The complaint, brought by 36 states and the District of Columbia, alleged that Janssen’s marketing of Risperdal for unapproved or off-label uses violated the law as an unfair and deceptive practice. Federal law prohibits pharmaceutical manufacturers from promoting their products for off-label uses, although physicians may prescribe drugs for those uses.
The complaint alleged that Janssen promoted Risperdal for off-label use to treat Alzheimer’s disease, dementia, depression and anxiety, even though the U.S. Food and Drug Administration had not approved the drug for these purposes, nor had Janssen shown that Risperdal was safe and effective in treating those conditions.
“The law prohibits off-label marketing for a reason: to protect the health and safety of consumers. This settlement will require this company to follow the law and end the practice of off-label marketing for these drugs,” Attorney General George Jepsen said.

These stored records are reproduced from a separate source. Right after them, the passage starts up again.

Lemma race_term_checks : race_term_ok (pat, repl) = true.
Proof.
  pose proof race_terms_ok as H. rewrite forallb_forall in H. by apply H.
Qed.

Lemma race_term_capitals : capitals (chars pat) = true.
Proof.
  pose proof race_term_checks as H. unfold race_term_ok in H.
  by do 3 (apply andb_prop in H as [H _]).
Qed.

Lemma race_term_nonempty : chars pat <> [].
Proof.
  pose proof race_term_checks as H. unfold race_term_ok in H.
  do 2 (apply andb_prop in H as [H _]). apply andb_prop in H as [_ H].
  intros E. cbn [fst] in H. by rewrite E in H.
Qed.

Lemma race_term_lowered : lowered_b (chars pat) (chars repl) = true.
Proof.
  pose proof race_term_checks as H. unfold race_term_ok in H.
  apply andb_prop in H as [H _]. by apply andb_prop in H as [_ H].
Qed.

Lemma race_term_clashes :
  forallb (clash Re.same_char (chars pat)) (suffixes (chars repl)) = true.
Proof.
  pose proof race_term_checks as H. unfold race_term_ok in H.
  by apply andb_prop in H as [_ H].
Qed.

Lemma rule6_lowering : lowering (Re.bounded_literal Re.same_char pat repl).
Proof.
  apply capitals_rule_lowering; auto using race_term_nonempty, race_term_lowered.
Qed.

Lemma rule6_clean s :
  clear (bad6 pat) (Re.sub (Re.bounded_literal Re.same_char pat repl) s).
Proof.
  apply capitals_rule_clean;
    auto using race_term_capitals, race_term_nonempty, race_term_lowered,
      race_term_clashes.
Qed.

Consumer Protection Commissioner William Rubenstein said the settlement “will presumably send a message throughout the marketplace that promoting medications for off-label use is off-limits for drug companies.”
As part of the settlement, Janssen has agreed to change how it promotes and markets its atypical antipsychotics, and to refrain from any misleading or deceptive promotion of the drugs.
Additionally, for a five-year period, Janssen must refrain from providing samples of its atypical antipsychotics to health care providers whose clinical practices are inconsistent with the FDA-approved labeling of those drugs; require medical education providers to disclose Janssen’s financial support of their programs and any financial relationship with faculty and speakers; and have policies in place to ensure that financial incentives are not given to marketing and sales personnel that encourage or reward off-label marketing.
Last month, a C-HIT investigation found that in Connecticut, about 40 percent of the highest Medicaid prescribers of eight medications, including Risperdal and Invega, received income or benefits from the pharmaceutical companies that manufactured those drugs.
In resolving the allegations by the states, Janssen did not admit wrongdoing or that it violated the law, saying it settled to avoid a prolonged legal battle.
“We have chosen this path to achieve a prompt and full resolution of these state claims and to ensure we continue to focus on our mission of providing medicines to meet the significant unmet needs of many people who suffer from mental illness,” Michael Yang, president of Janssen, said in a statement Thursday.